• Provided material:
• • • •

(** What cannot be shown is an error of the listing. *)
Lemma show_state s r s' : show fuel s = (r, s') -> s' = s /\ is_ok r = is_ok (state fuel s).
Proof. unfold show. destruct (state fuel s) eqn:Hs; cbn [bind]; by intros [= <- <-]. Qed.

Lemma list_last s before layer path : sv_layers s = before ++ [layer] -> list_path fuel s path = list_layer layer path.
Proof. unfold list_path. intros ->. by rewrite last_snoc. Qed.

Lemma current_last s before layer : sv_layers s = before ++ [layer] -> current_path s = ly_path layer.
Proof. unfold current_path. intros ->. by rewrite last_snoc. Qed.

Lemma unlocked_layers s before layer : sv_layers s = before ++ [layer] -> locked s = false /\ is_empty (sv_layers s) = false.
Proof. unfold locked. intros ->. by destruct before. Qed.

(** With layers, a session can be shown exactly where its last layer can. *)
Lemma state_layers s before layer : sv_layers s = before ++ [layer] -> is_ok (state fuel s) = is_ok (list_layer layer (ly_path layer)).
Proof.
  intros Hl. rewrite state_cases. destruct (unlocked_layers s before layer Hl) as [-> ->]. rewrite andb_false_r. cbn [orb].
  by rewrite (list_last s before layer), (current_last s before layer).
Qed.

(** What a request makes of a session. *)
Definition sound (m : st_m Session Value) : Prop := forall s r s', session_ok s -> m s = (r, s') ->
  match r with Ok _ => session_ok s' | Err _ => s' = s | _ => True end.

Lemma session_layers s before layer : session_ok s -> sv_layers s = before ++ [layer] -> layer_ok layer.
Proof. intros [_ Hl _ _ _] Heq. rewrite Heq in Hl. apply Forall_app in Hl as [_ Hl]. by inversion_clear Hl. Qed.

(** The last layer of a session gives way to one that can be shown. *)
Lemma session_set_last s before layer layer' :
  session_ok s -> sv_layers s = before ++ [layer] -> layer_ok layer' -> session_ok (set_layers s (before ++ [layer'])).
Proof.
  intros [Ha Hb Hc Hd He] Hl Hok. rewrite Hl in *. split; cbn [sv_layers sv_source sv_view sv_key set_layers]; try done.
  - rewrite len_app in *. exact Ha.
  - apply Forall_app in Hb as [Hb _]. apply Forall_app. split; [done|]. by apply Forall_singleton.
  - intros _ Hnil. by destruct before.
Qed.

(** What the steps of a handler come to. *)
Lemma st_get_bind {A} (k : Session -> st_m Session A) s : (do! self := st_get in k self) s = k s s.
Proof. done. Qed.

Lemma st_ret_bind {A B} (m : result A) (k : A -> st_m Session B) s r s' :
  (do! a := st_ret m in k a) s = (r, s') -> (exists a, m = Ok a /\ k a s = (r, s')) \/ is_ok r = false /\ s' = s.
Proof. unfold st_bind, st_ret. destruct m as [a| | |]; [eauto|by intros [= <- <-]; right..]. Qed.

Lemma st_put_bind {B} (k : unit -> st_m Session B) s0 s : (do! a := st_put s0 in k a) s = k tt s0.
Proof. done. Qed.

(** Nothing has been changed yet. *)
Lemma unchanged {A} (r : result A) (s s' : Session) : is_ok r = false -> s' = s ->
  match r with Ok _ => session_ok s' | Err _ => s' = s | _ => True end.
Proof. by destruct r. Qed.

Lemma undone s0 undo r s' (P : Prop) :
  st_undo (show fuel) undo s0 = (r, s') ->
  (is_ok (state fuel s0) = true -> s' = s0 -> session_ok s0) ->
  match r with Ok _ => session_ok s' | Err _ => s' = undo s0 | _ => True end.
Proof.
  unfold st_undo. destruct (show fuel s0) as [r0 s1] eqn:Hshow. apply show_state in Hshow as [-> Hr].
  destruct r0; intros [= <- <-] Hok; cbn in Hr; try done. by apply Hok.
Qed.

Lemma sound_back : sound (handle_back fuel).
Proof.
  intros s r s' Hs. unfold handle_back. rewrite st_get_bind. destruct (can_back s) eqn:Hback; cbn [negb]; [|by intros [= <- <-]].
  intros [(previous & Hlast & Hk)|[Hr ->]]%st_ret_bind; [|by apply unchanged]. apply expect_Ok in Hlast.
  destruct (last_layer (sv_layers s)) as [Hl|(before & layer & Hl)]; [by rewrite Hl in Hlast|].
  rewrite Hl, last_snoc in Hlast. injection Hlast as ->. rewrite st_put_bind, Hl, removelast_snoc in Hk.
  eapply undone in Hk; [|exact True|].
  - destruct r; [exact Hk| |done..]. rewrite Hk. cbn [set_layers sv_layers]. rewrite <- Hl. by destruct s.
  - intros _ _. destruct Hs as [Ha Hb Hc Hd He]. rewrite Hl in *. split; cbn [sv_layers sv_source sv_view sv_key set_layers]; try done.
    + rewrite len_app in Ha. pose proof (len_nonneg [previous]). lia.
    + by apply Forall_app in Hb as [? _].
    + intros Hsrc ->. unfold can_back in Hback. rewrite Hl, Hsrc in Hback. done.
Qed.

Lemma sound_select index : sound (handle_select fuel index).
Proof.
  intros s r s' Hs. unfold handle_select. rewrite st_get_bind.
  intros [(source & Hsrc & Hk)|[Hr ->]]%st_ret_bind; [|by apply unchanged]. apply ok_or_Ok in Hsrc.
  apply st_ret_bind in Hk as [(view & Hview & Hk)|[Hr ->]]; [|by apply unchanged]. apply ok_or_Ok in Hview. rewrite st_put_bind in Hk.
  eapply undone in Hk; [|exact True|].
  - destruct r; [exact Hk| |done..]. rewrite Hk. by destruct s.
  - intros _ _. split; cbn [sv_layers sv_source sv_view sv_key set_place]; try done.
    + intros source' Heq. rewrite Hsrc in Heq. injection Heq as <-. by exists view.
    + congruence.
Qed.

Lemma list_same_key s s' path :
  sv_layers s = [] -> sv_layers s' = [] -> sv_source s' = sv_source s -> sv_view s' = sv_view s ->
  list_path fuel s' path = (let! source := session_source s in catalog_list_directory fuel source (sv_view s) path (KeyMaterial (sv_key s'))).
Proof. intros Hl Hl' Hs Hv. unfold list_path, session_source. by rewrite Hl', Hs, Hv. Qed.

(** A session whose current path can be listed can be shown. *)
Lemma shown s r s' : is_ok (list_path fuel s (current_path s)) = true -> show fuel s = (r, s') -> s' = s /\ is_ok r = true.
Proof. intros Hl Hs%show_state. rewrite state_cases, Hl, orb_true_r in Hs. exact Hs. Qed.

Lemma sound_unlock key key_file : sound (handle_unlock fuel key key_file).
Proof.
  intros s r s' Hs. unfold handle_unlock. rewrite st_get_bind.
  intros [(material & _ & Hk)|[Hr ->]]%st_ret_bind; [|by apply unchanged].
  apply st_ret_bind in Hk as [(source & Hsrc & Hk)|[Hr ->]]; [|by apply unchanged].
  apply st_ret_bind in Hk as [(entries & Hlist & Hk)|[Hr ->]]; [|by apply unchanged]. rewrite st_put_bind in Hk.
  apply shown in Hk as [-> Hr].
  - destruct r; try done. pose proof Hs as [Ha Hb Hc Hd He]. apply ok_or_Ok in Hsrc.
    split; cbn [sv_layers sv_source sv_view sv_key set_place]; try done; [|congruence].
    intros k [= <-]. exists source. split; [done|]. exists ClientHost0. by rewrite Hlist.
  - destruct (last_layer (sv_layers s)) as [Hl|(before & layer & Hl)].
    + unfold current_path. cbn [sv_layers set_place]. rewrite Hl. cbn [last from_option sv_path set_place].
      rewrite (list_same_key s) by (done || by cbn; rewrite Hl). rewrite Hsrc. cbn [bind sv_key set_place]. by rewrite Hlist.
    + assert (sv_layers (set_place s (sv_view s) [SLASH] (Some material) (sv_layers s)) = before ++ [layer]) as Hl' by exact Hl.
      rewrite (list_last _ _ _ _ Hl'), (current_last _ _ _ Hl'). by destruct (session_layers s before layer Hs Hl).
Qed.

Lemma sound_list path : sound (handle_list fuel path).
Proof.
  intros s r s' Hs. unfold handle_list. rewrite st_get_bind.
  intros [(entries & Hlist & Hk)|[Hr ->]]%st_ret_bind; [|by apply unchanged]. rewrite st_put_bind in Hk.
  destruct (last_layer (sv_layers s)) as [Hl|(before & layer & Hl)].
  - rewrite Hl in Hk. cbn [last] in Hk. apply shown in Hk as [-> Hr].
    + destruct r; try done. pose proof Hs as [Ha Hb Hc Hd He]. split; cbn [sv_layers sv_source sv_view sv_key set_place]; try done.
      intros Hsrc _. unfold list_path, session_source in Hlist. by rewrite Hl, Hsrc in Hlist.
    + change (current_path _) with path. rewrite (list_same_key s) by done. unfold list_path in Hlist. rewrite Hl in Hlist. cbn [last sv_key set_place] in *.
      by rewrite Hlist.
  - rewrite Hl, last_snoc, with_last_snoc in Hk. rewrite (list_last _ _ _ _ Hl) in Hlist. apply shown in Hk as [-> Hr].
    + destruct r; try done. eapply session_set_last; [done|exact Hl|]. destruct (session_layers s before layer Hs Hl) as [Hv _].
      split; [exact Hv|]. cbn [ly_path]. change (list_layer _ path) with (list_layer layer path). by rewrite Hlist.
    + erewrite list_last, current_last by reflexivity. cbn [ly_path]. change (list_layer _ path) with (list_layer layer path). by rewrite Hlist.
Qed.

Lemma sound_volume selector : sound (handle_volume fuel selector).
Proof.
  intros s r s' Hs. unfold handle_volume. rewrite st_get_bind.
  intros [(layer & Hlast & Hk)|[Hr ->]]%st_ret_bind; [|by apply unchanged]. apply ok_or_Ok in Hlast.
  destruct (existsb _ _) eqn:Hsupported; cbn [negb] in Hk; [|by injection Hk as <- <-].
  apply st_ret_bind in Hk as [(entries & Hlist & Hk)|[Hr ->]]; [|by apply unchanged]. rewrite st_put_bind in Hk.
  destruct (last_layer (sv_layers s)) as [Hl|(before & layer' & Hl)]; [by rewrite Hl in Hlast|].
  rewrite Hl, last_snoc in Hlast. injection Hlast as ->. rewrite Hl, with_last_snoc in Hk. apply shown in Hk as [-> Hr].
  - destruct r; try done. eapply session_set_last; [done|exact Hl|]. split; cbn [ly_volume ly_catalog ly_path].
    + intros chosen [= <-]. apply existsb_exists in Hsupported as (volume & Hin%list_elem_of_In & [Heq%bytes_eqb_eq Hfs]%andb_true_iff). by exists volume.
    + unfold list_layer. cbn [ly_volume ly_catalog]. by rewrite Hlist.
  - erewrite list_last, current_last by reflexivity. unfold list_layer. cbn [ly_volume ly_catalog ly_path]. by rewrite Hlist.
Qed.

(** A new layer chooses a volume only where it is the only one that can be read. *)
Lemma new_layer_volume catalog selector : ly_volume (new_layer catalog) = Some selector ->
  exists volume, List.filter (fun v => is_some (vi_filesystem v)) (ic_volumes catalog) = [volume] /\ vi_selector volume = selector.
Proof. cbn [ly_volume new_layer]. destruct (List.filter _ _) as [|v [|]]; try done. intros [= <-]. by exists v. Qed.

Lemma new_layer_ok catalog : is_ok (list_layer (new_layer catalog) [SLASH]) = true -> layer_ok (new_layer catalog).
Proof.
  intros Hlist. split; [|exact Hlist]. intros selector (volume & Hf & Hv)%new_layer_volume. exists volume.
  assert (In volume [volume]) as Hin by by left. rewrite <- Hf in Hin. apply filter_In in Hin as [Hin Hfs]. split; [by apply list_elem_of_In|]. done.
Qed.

• • • •

• Exercise instructions: Of the lines in the data, report each one containing the string "sound".

• Answer:
Definition sound (m : st_m Session Value) : Prop := forall s r s', session_ok s -> m s = (r, s') ->
Lemma sound_back : sound (handle_back fuel).
Lemma sound_select index : sound (handle_select fuel index).
Lemma sound_unlock key key_file : sound (handle_unlock fuel key key_file).
Lemma sound_list path : sound (handle_list fuel path).
Lemma sound_volume selector : sound (handle_volume fuel selector).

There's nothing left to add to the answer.